The President of the Republic recalls that the “historic” increase in pensions announced by António Costa for next year comes from a mechanism that is provided for in the law and that the Government could not avoid. Marcelo Rebelo de Sousa is not concerned about the effects of this “historic” growth on the stability of public accounts, above all because “won’t stay forever“: This is because inflation and growth are expected to be lower in 2023, thus mitigating increases in subsequent years.
Marcelo participated in a session commemorating the tenth anniversary of the Public Finance Council (CFP), where, in a speech, he defended the need to maintain the balance of public accounts, especially in a context of uncertainty. On the sidelines, the journalists asked Marcelo Rebelo de Sousa if the “great” and “historic” increase in retirement pensions in 2023, confirmed hours before by António Costa, could not call into question that stability.

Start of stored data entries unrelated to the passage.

(** * Hyperschedule scraper library: a shallow embedding of
      [hyperschedule/__init__.py] and the properties of its data model.

    The Python module is embedded function by function.  Exceptions are
    values of [exn]; a method that mutates [self] is a function from the
    object before the call to the object after it, paired with the
    call's [result], so that the state a raising call leaves behind can
    be observed. *)

From Stdlib Require Import ZArith String Ascii List Bool Lia.
From Stdlib Require Import DecimalString DecimalPos DecimalZ.
From stdpp Require Import gmap strings list fin_maps sorting.

Local Open Scope string_scope.
Local Open Scope Z_scope.

(** ** The fragment of Python the module relies on *)

Module Py.

(** The builtin exception classes that can reach the module's handlers. *)
Inductive builtin_exc : Type :=
| ValueError
| UnicodeError        (* a subclass of ValueError *)
| TypeError
| NameError
| AttributeError
| KeyError
| OverflowError
| OtherBuiltin (name : string).

(** [class MaintainerError(Exception)]: its constructor formats [msg]
    with the remaining arguments.  The embedding records the format
    template; the interpolated text is not modelled. *)
Inductive exn : Type :=
| MaintainerError (msg : string)
| PyExc (cls : builtin_exc).

(** What [except ValueError:] catches: the class and its subclasses. *)
Definition isinstance_ValueError (e : exn) : bool :=
  match e with
  | PyExc ValueError | PyExc UnicodeError => true
  | _ => false
  end.

Inductive result (A : Type) : Type :=
| Ok (a : A)
| Raise (e : exn).
Arguments Ok {A} a.
Arguments Raise {A} e.

(** A method over a mutable receiver [S]: the receiver after the call,
    and what the call returned or raised. *)
Definition M (S A : Type) : Type := S -> S * result A.

Definition ret {S A} (a : A) : M S A := fun s => (s, Ok a).
Definition raise {S A} (e : exn) : M S A := fun s => (s, Raise e).
Definition bind {S A B} (m : M S A) (k : A -> M S B) : M S B :=
  fun s =>
    match m s with
    | (s', Ok a) => k a s'
    | (s', Raise e) => (s', Raise e)
    end.
Definition get {S} : M S S := fun s => (s, Ok s).
Definition modify {S} (f : S -> S) : M S unit := fun s => (f s, Ok tt).
Definition lift {S A} (r : result A) : M S A := fun s => (s, r).

(** [if c: body] with no [else]. *)
Definition when {S} (c : bool) (body : M S unit) : M S unit :=
  if c then body else ret tt.

(** [try: body / except ValueError: handler]. *)
Definition try_except_ValueError {A} (body handler : result A) : result A :=
  match body with
  | Ok a => Ok a
  | Raise e => if isinstance_ValueError e then handler else Raise e
  end.

(** [str.upper] on ASCII letters. *)
Definition upper_ascii (c : ascii) : ascii :=
  let n := nat_of_ascii c in
  if ((97 <=? n) && (n <=? 122))%nat then ascii_of_nat (n - 32) else c.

“There is a national disease that is skepticism,” says Costa, who anticipates new support measures with no budget impact
Marcelo began by recalling that this increase comes from a mechanism provided for in the law and that the automatic updating of pensions depends on the combination of economic growth and inflation. In this year’s General State Budgets, the Government foresees growth of 4.9% and inflation of 4%. The Bank of Portugal, in projections published last week, points to growth of 6.3% and inflation of 5.9%.
The Bank of Portugal improves the growth forecast in 2022 to 6.3% but foresees a “stagnation” in the coming quarters
However, the law defines that if the average growth rate of the last two years is greater than 3%, as it should be, for pensions less than or equal to two IAS (886.4 euros this year), the increase will be the value of inflation plus 20% of GDP growth (and 12.5% more in the case of pensions between two and six IAS, €2,659.2). In higher pensions, it will be equal to the rate of inflation.
Marcelo points out that “although from now on” the economy “is not doing very well”, there will be growth “above normal” and inflation “as much as it falls” will remain high for the whole of the year. That is, this conjugationwill give an adjustment of pensions and pensions never seen before“. It is “a lot of money”, “it can be more than two billion euros”, she admits. But he underlines: such “Doesn’t mean it’s to stay foreverit depends on the evolution of the following years, starting already in 2023″.
“If we look at the foreseeable evolution for 2023, in which growth falls, in which inflation is also expected to fall, then turn around”, that is, it will no longer be”nothing comparable(for example, the Bank of Portugal points to a growth of 2.6%, while the Government speaks of 3.3%).